= EXERCISE PROMPT =
Look in the material below for the line with "(List.length results ≤ size (account_balances" and the line with "all: split; [own_key Hb Hq|].", then set down exactly those two lines and all lines between, nothing more.

= INPUT DATA =

(** X16: whatever the filters, a listing is a sublist of the listing
    without filters: the filters only drop records, they neither reorder
    nor repeat them, and the result is no longer than the store is large. *)
Theorem listing_is_sublist (w : World) :
  (∀ father mother sister brother, ∃ results all,
     get_family_histories father mother sister brother w = (Returned results, w) ∧
     get_family_histories None None None None w = (Returned all, w) ∧
     results `sublist_of` all ∧
     (List.length results ≤ size (family_histories w))%nat) ∧
  (∀ account_balance, ∃ results all,
     get_account_balance account_balance w = (Returned results, w) ∧
     get_account_balance None w = (Returned all, w) ∧
     results `sublist_of` all ∧
     (List.length results ≤ size (account_balances w))%nat) ∧
  (∀ street city state postal_code country, ∃ results all,
     list_addresses street city state postal_code country w =
       (Returned results, w) ∧
     list_addresses None None None None None w = (Returned all, w) ∧
     results `sublist_of` all ∧
     (List.length results ≤ size (addresses w))%nat) ∧
  (∀ uni first_name last_name email phone birth_date city country,
   ∃ results all,
     list_persons uni first_name last_name email phone birth_date city country w =
       (Returned results, w) ∧
     list_persons None None None None None None None None w = (Returned all, w) ∧
     results `sublist_of` all ∧
     (List.length results ≤ size (persons w))%nat).
Proof.
  assert (∀ {V} (m : gmap UUID V) (l : list V),
            l `sublist_of` (map_to_list m).*2 →
            l `sublist_of` (map_to_list m).*2 ∧ (List.length l ≤ size m)%nat)
    as Hlen.
  { intros V m l Hsub. split; [done|].
    apply sublist_length in Hsub.
    by rewrite length_fmap, length_map_to_list in Hsub. }
  repeat apply conj; intros; eexists _, _;
    (split; [reflexivity|]); (split; [reflexivity|]); apply Hlen;
    repeat case_match;
    repeat (etrans; [apply sublist_filter|]); done.
Qed.

(** ** Identifiers and keys *)

Ltac own_key Hinv Hq :=
  let k := fresh "k" in let r := fresh "r" in let Hk := fresh "Hk" in
  intros k r Hk; cbn in Hk;
  try (apply lookup_insert_Some in Hk as [[<- <-]|[_ Hk]]);
  first
    [ by eapply Hinv
    | reflexivity
    | cbn; rewrite ?overlay_unset by exact Hq; by eapply Hinv ].

Lemma serve_keeps_key_is_id (q : request) (w : World) :
  key_is_id w → no_body_id q → key_is_id (serve q w).2.
Proof.
  intros (Hf & Hb & Ha & Hp) Hq.
  destruct q; serve_cases; repeat case_match; simplify_eq/=.
  all: split; [own_key Hf Hq|].
  all: split; [own_key Hb Hq|].
  all: split; [own_key Ha Hq|own_key Hp Hq].
Qed.

(** X17: as long as no patch body provides an [id], every record sits
    under its own identifier: the invariant holds in the empty world and
    is kept by every create, by every patch of an Address or a Person, and
    by a patch of a FamilyHistory or an AccountBalance whose body has no
    [id]; hence, in such a run, the record that a get returns carries the
    identifier that was asked for. *)
Theorem key_is_id_without_body_id (e : Env) (qs : list request) :
  Forall no_body_id qs →
  key_is_id (serve_all qs (initial_world e)) ∧
  ∀ k r w',
    get_family_history k (serve_all qs (initial_world e)) = (Returned r, w') →
    FamilyHistoryRead.id r = k.
Proof.
  intros Hqs.
  assert (∀ w, key_is_id w → key_is_id (serve_all qs w)) as Hall.
  { induction Hqs as [|q qs Hq _ IH]; intros w Hw; [done|].
    cbn [serve_all]. apply IH. by apply serve_keeps_key_is_id. }
  assert (key_is_id (serve_all qs (initial_world e))) as Hinv.
  { apply Hall. by repeat split; intros k r Hk. }
  split; [exact Hinv|]. intros k r w' Hget.
  rewrite get_family_history_run in Hget. case_match; simplify_eq.
  by apply Hinv.
Qed.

= EXERCISE OUTPUT =
     (List.length results ≤ size (account_balances w))%nat) ∧
  (∀ street city state postal_code country, ∃ results all,
     list_addresses street city state postal_code country w =
       (Returned results, w) ∧
     list_addresses None None None None None w = (Returned all, w) ∧
     results `sublist_of` all ∧
     (List.length results ≤ size (addresses w))%nat) ∧
  (∀ uni first_name last_name email phone birth_date city country,
   ∃ results all,
     list_persons uni first_name last_name email phone birth_date city country w =
       (Returned results, w) ∧
     list_persons None None None None None None None None w = (Returned all, w) ∧
     results `sublist_of` all ∧
     (List.length results ≤ size (persons w))%nat).
Proof.
  assert (∀ {V} (m : gmap UUID V) (l : list V),
            l `sublist_of` (map_to_list m).*2 →
            l `sublist_of` (map_to_list m).*2 ∧ (List.length l ≤ size m)%nat)
    as Hlen.
  { intros V m l Hsub. split; [done|].
    apply sublist_length in Hsub.
    by rewrite length_fmap, length_map_to_list in Hsub. }
  repeat apply conj; intros; eexists _, _;
    (split; [reflexivity|]); (split; [reflexivity|]); apply Hlen;
    repeat case_match;
    repeat (etrans; [apply sublist_filter|]); done.
Qed.

(** ** Identifiers and keys *)

Ltac own_key Hinv Hq :=
  let k := fresh "k" in let r := fresh "r" in let Hk := fresh "Hk" in
  intros k r Hk; cbn in Hk;
  try (apply lookup_insert_Some in Hk as [[<- <-]|[_ Hk]]);
  first
    [ by eapply Hinv
    | reflexivity
    | cbn; rewrite ?overlay_unset by exact Hq; by eapply Hinv ].

Lemma serve_keeps_key_is_id (q : request) (w : World) :
  key_is_id w → no_body_id q → key_is_id (serve q w).2.
Proof.
  intros (Hf & Hb & Ha & Hp) Hq.
  destruct q; serve_cases; repeat case_match; simplify_eq/=.
  all: split; [own_key Hf Hq|].
  all: split; [own_key Hb Hq|].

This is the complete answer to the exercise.